Background Jobs & Async Work
Stage 3 · Backend & APIs · B.U.I.L.D. letter: D
The moment you make a user wait six seconds for a confirmation email, you've broken their trust — and you didn't have to.
⚠️ The vibe trap
You wired up the "sign up" button and it works: the route creates the user, sends a welcome email via a third-party service, resizes their avatar, and finally returns 200 OK. During testing that felt fine. In production, under load, each of those extra steps adds hundreds of milliseconds — sometimes seconds — to every single request. Your server's thread is frozen, waiting on network calls it can't control. Under moderate traffic, threads pile up, the event loop chokes, unrelated requests start timing out, and your users see a blank spinner. The fix is not a faster computer. It is understanding that the HTTP response and the work triggered by that request are two completely separate things.

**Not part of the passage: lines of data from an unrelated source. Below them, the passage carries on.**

Ltac ns_label :=
  first [apply rx_disable_label_ns | apply tx_disable_label_ns].

Lemma reload_dma_state (d : sdir) src dst blk_size (e : env) (w : world) :
  state_view (reload_dma d src dst blk_size e w).2 = state_view w.
Proof.
  unfold reload_dma, dma_reload, dma_start.
  destruct (env_dma_reload e d <? 0) eqn:E1; cbv beta iota zeta; rewrite ?E1;
    [reflexivity|].
  destruct (env_dma_start e d <? 0); destruct d; reflexivity.
Qed.

Lemma start_dma_state (d : sdir) src dst blk_size (e : env) (w : world) :
  state_view (start_dma d src dst blk_size e w).2 = state_view w.
Proof.
  unfold start_dma, dma_config, dma_start.
  destruct (env_dma_config e d <? 0) eqn:E1; cbv beta iota zeta; rewrite ?E1;
    [reflexivity|].
  destruct (env_dma_start e d <? 0); destruct d; reflexivity.
Qed.

Lemma dma_rx_callback_ns bc (channel status : Z) (e : env) (w w' : world) :
  no_stopping w -> dma_rx_callback bc channel status e w = Some w' ->
  no_stopping w'.
Proof.
  intros Hn. unfold dma_rx_callback.
  destruct (get_dev_from_rx_dma_channel channel w); [|done].
  intros [= <-]. unfold dma_rx_callback_body.
  destruct (negb (status =? 0));
    [ns_label; apply ns_upd_state; done|].
  assert (Hq : forall r mblk w0, no_stopping w0 ->
    no_stopping (dma_rx_callback_queued bc r mblk w0)).
  { intros r mblk w0 Hn0. unfold dma_rx_callback_queued.
    destruct (CONFIG_I2S_STM32_RX_OVERRUN_DROP bc && (r.1 =? - ENOMEM));
      cbv beta iota zeta.
    - change (0 <? 0) with false. cbv iota.
      assert (Hn1 : no_stopping
        (k_mem_slab_free
           (mem_slab (cfg (rx (upd_stream RX (set_mem_block_queue r.2) w0))))
           mblk (upd_stream RX (set_mem_block_queue r.2) w0)))
        by ns_same Hn0.
      destruct (state _); try exact Hn1.
      ns_label. apply ns_upd_state; done.
    - assert (Hn1 : no_stopping (upd_stream RX (set_mem_block_queue r.2) w0))
        by ns_same Hn0.
      destruct (r.1 <? 0); [ns_label; apply ns_upd_state; done|].
      assert (Hn2 : no_stopping
        (upd_stream RX (fun s => set_sem (k_sem_give (sem s)) s)
           (upd_stream RX (set_mem_block_queue r.2) w0))) by ns_same Hn0.
      destruct (state _); try exact Hn2.
      ns_label. apply ns_upd_state; done. }
  assert (Hr : forall mblk p, no_stopping p.2 ->
    no_stopping (dma_rx_callback_reloaded bc mblk p)).
  { intros mblk [ret w2] Hn2. cbn [snd] in Hn2. unfold dma_rx_callback_reloaded.
    destruct (ret <? 0); [ns_label; exact Hn2|apply Hq; exact Hn2]. }
  destruct (state (rx w)); try (destruct (env_slab_alloc e RX);
    [apply Hr; eapply ns_of_view; [apply reload_dma_state|]; ns_same Hn
    |ns_label; apply ns_upd_state; [done|ns_same Hn]]).
  ns_label. exact Hn.
Qed.

Lemma tx_block_sent_ns bc (w : world) :
  no_stopping w -> no_stopping (tx_block_sent bc w).
Proof.
  intros Hn. pose proof (tx_block_sent_frame bc w) as Hfr. cbv zeta in Hfr.
  destruct Hfr as (Hs & _ & _ & _ & _ & Hrx & _).
  destruct Hn as [Hr Ht]. split; [rewrite Hrx|rewrite Hs]; done.
Qed.

Lemma dma_tx_callback_ns bc (channel status : Z) (e : env) (w w' : world) :
  no_stopping w -> dma_tx_callback bc channel status e w = Some w' ->
  no_stopping w'.
Proof.
  intros Hn. unfold dma_tx_callback.
  destruct (get_dev_from_tx_dma_channel channel w); [|done].
  intros [= <-]. unfold dma_tx_callback_body.
  destruct (negb (status =? 0));
    [ns_label; apply ns_upd_state; done|].
  pose proof (tx_block_sent_ns bc w Hn) as Hn1.
  revert Hn1. generalize (tx_block_sent bc w). intros w1 Hn1.
  assert (Hr : forall p, no_stopping p.2 ->
    no_stopping (dma_tx_callback_reloaded bc p)).
  { intros [ret w2] Hn2. cbn [snd] in Hn2. unfold dma_tx_callback_reloaded.
    destruct (ret <? 0); [ns_label; exact Hn2|exact Hn2]. }
  assert (Hf : forall r w0, no_stopping w0 ->
    no_stopping (dma_tx_callback_fetched bc r e w0)).
  { intros [[ret q] oit] w0 Hn0. unfold dma_tx_callback_fetched. cbn [fst snd].
    assert (Hn2 : no_stopping
      (match oit with
       | Some it =>
           upd_stream TX (set_mem_block_size (item_size it))
             (upd_stream TX (set_mem_block (item_mem_block it))
                (upd_stream TX (set_mem_block_queue q) w0))
       | None => upd_stream TX (set_mem_block_queue q) w0
       end)) by (destruct oit; ns_same Hn0).
    revert Hn2. generalize (match oit with
       | Some it =>
           upd_stream TX (set_mem_block_size (item_size it))
             (upd_stream TX (set_mem_block (item_mem_block it))
                (upd_stream TX (set_mem_block_queue q) w0))
       | None => upd_stream TX (set_mem_block_queue q) w0
       end). intros w2 Hn2.
    assert (Hgo : forall ret3 w3, no_stopping w3 ->
      no_stopping
        (if ret3 <? 0
         then
           match state (tx w3) with
           | I2S_STATE_STOPPING =>
               tx_disable_label bc (upd_stream TX (set_state I2S_STATE_READY) w3)
           | _ =>
               tx_disable_label bc (upd_stream TX (set_state I2S_STATE_ERROR) w3)
           end
         else
           dma_tx_callback_reloaded bc
             (reload_dma TX
                (AddrMem
                   (mem_block
                      (tx (if CONFIG_I2S_STM32_TX_UNDERRUN_LAST_REPEAT bc &&
                              tx_underrun (tx w3)
                           then w3
                           else upd_stream TX
                                  (fun s => set_sem (k_sem_give (sem s)) s) w3))))
                (tx_data_reg bc)
                (block_size
                   (cfg
                      (tx (if CONFIG_I2S_STM32_TX_UNDERRUN_LAST_REPEAT bc &&
                              tx_underrun (tx w3)
                           then w3
                           else upd_stream TX
                                  (fun s => set_sem (k_sem_give (sem s)) s) w3))))
                e
                (if CONFIG_I2S_STM32_TX_UNDERRUN_LAST_REPEAT bc &&
                    tx_underrun (tx w3)
                 then w3
                 else upd_stream TX
                        (fun s => set_sem (k_sem_give (sem s)) s) w3)))).
    { intros ret3 w3 Hn3. destruct (ret3 <? 0).
      - destruct (state (tx w3)); ns_label; apply ns_upd_state; done.
      - apply Hr. eapply ns_of_view; [apply reload_dma_state|].
        destruct (CONFIG_I2S_STM32_TX_UNDERRUN_LAST_REPEAT bc &&
                  tx_underrun (tx w3)); [exact Hn3|ns_same Hn3]. }
    destruct (CONFIG_I2S_STM32_TX_UNDERRUN_LAST_REPEAT bc).
    - destruct (ret =? - ENOMEM); [|destruct (ret =? 0)];
        apply Hgo; try exact Hn2; ns_same Hn2.
    - apply Hgo. exact Hn2. }
  unfold dma_tx_callback_sent.
  destruct (state (tx w1)); try (ns_label; exact Hn1);
    (destruct (last_block (tx w1));
     [ns_label; apply ns_upd_state; done|apply Hf; exact Hn1]).
Qed.
(** * interface_PolyFoxScreen: the chromatogram dashboard ([interface2.py])

    A shallow embedding of the coordination logic of the dashboard: the time
    normaliser [convert_time_to_minutes], the peak analysis adapter
    [process_chromatogram_hplc] and the script body [main], together with the
    properties the specification states about them.

    The script talks to three collaborators that are not part of the
    repository: pandas (parsing, frames), the hplc package (the chromatogram
    object and its fit routine) and the widget and plotting layer.  They are
    interfaces here (type classes); what the script does between the calls is
    embedded as it is written.  Everything the script shows to the user, and
    every call it makes to [pd.read_csv] and to the hplc package, is recorded
    in a trace. *)

From Stdlib Require Import ZArith QArith List String Ascii Bool Lia.
From Stdlib.Strings Require Import Byte.
From stdpp Require Import base option list strings pretty.

Local Open Scope string_scope.
Local Open Scope list_scope.

(** ** Exceptions *)

(** The exception classes the script tells apart.  All of them derive from
    [Exception]; [st.stop()] is not one of them (see [Halt] below). *)
Inductive exc_class : Type :=
  | UnicodeDecodeError
  | KeyError
  | TypeError
  | OtherError (name : string).

(** An exception instance: its class and [str(e)]. *)
Record exception : Type := Exc { exc_type : exc_class; exc_str : string }.

Definition is_UnicodeDecodeError (e : exception) : bool :=
  match exc_type e with UnicodeDecodeError => true | _ => false end.

(** The two codecs the script asks [pd.read_csv] for. *)
Inductive encoding : Type := utf_8 | latin1.

(** What a call of a collaborator gives back: a value or a raised exception. *)
Inductive result (A : Type) : Type :=
  | Returns (a : A)
  | Raises (e : exception).
Arguments Returns {A} a.
Arguments Raises {A} e.

(** How a piece of the script ends: with a value, with an exception that an
    [except Exception] can catch, or with [st.stop()], whose signal derives
    from [BaseException] and passes through every handler of the script. *)
Inductive outcome (A : Type) : Type :=
  | Ok (a : A)
  | Raise (e : exception)
  | Halt.
Arguments Ok {A} a.
Arguments Raise {A} e.
Arguments Halt {A}.

(** ** Numbers *)

(** The numeric cells of a frame (int64 or float64 in pandas).  [truediv x k]
    is Python's [x / k] for an integer literal [k]; [num_of_Q] reads a decimal
    literal of the script such as [0.02]. *)
Class Numeric : Type := {
  num : Type;
  truediv : num → Z → num;
  num_of_Q : Q → num;
}.

Section Frames.
Context `{Numeric}.

(** ** Frames *)

Inductive cell : Type :=
  | CNum (x : num)
  | CStr (s : string).

(** A Series is the list of its cells; a DataFrame is the ordered list of its
    labelled columns.  Frames read from a file have pairwise distinct labels. *)
Definition Series : Type := list cell.
Definition DataFrame : Type := list (string * Series).

(** [pd.DataFrame()] *)
Definition DataFrame_new : DataFrame := [].

(** [df.columns] *)
Definition columns (df : DataFrame) : list string := map fst df.

(** [name in df.columns] *)
Definition in_columns (name : string) (df : DataFrame) : bool :=
  existsb (String.eqb name) (columns df).

(** The column behind [df[name]], when the label exists. *)
Fixpoint column (name : string) (df : DataFrame) : option Series :=
  match df with
  | [] => None
  | (n, s) :: rest => if String.eqb name n then Some s else column name rest
  end.

(** [df.loc[:, name] = s]: the column of that label is replaced; a label the
    frame does not have yet is added at the end. *)
Definition set_column (name : string) (s : Series) (df : DataFrame) : DataFrame :=
  if in_columns name df
  then map (λ c, if String.eqb name (fst c) then (fst c, s) else c) df
  else df ++ [(name, s)].

(** [df.empty]: no columns, or no rows. *)
Definition empty (df : DataFrame) : bool :=
  match df with
  | [] => true
  | (_, s) :: _ => Nat.eqb (length s) 0
  end.

(** [len(df)] *)
Definition len (df : DataFrame) : nat :=
  match df with
  | [] => 0
  | (_, s) :: _ => length s
  end.

(** [df.head(n)]: the first [n] rows. *)
Definition DataFrame_head (n : nat) (df : DataFrame) : DataFrame :=
  map (λ c, (fst c, take n (snd c))) df.

(** [x / k] on one cell, as the lambda given to [Series.apply] computes it. *)
Definition cell_truediv (k : Z) (c : cell) : result cell :=
  match c with
  | CNum x => Returns (CNum (truediv x k))
  | CStr _ =>
      Raises (Exc TypeError "unsupported operand type(s) for /: 'str' and 'int'")
  end.

(** [s.apply(f)]: [f] on every cell in order; the first exception ends it. *)
Fixpoint Series_apply (f : cell → result cell) (s : Series) : result Series :=
  match s with
  | [] => Returns []
  | c :: rest =>
      match f c with
      | Raises e => Raises e
      | Returns c' =>
          match Series_apply f rest with
          | Raises e => Raises e
          | Returns rest' => Returns (c' :: rest')
          end
      end
  end.

(** ** What the user sees, and what pandas and the hplc package are asked

    [PdReadCsv d n enc pos] is a call of [pd.read_csv] with that delimiter,
    row limit and codec, made while the buffer stands at [pos]. *)

Inductive ax_cmd : Type :=
  | AxPlot (xs ys : Series) (fmt : string)
  | AxPlotPeaks (xs ys : Series) (fmt label : string)
  | AxVlines (xs ys : Series)
  | AxLegend
  | AxSetXlabel (s : string)
  | AxSetYlabel (s : string)
  | AxSetTitle (s : string)
  | AxGrid.

Inductive event : Type :=
  | StSetPageConfig (title : string)
  | StTitle (s : string)
  | StMarkdown (s : string)
  | StHeader (s : string)
  | StSubheader (s : string)
  | StSidebarHeader (s : string)
  | StSidebarWarning (s : string)
  | StInfo (s : string)
  | StSuccess (s : string)
  | StWarning (s : string)
  | StError (s : string)
  | StException (e : exception)
  | StWrite (s : string)
  | StWriteFrame (df : DataFrame)
  | StDataframe (df : DataFrame)
  | StMetric (label value : string)
  | StDownloadButton (label data file_name : string)
  | StPyplot (fig : list ax_cmd)
  | StWidget (label : string) (options : list string)
  | PdReadCsv (delimiter : option string) (nrows : option nat)
              (enc : encoding) (pos : nat)
  | HplcChromatogram (df : DataFrame) (time_col signal_col : string)
  | HplcFitPeaks.

(** ** The state of a run and the monad of the script *)

(** A frame object is a location in [frames]; [file_buffer] and [file_pos]
    are the content and the read position of the [io.BytesIO] buffer; [trace]
    is everything shown or called so far, oldest first. *)
Definition loc : Type := nat.

Record state : Type := State {
  frames : list DataFrame;
  file_buffer : list byte;
  file_pos : nat;
  trace : list event;
}.

Definition M (A : Type) : Type := state → outcome A * state.

Definition ret {A} (a : A) : M A := λ σ, (Ok a, σ).

Definition bind {A B} (m : M A) (k : A → M B) : M B :=
  λ σ, match m σ with
       | (Ok a, σ') => k a σ'
       | (Raise e, σ') => (Raise e, σ')
       | (Halt, σ') => (Halt, σ')
       end.

Definition raise {A} (e : exception) : M A := λ σ, (Raise e, σ).

(** [st.stop()] *)
Definition st_stop {A} : M A := λ σ, (Halt, σ).

(** [try: m  except <class> as e: h e], the class given as a test. *)
Definition try_except {A} (m : M A) (catches : exception → bool)
    (h : exception → M A) : M A :=
  λ σ, match m σ with
       | (Raise e, σ') => if catches e then h e σ' else (Raise e, σ')
       | r => r
       end.

(** [except Exception] *)
Definition any_Exception (e : exception) : bool := true.

(** The result of a collaborator's call enters the script. *)
Definition call {A} (r : result A) : M A :=
  match r with
  | Returns a => ret a
  | Raises e => raise e
  end.

Definition emit (ev : event) : M unit :=
  λ σ, (Ok tt, State (frames σ) (file_buffer σ) (file_pos σ) (trace σ ++ [ev])).

Definition st_info (s : string) : M unit := emit (StInfo s).
Definition st_success (s : string) : M unit := emit (StSuccess s).
Definition st_warning (s : string) : M unit := emit (StWarning s).
Definition st_error (s : string) : M unit := emit (StError s).
Definition st_exception (e : exception) : M unit := emit (StException e).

🧵 The queue + worker pattern
Every slow operation follows the same three-step shape:
- Enqueue — the web process drops a small job description into a queue and immediately returns
202 Acceptedto the caller. - Process — a separate worker process pulls jobs off the queue and does the real work, completely outside the HTTP cycle.
- Persist — the worker updates the database when it finishes (or fails), so the rest of the system can react.
Think of the HTTP request thread as a restaurant waiter. The waiter takes your order, hands it to the kitchen, and immediately walks back to greet the next table. The waiter never stands at the stove. The kitchen (your worker) does the cooking on its own schedule.
The simplest in-process illustration — using Node's EventEmitter as a stand-in queue — shows the shape clearly before you reach for Redis or a managed queue:
// queue.js — a minimal in-process job queue (dev/demo only)
import { EventEmitter } from 'events';
const emitter = new EventEmitter();
// Enqueue: caller drops a job and moves on immediately
export function enqueue(jobType, payload) {
// setImmediate pushes work to the NEXT iteration of the event loop,
// so the calling function always returns before the job starts.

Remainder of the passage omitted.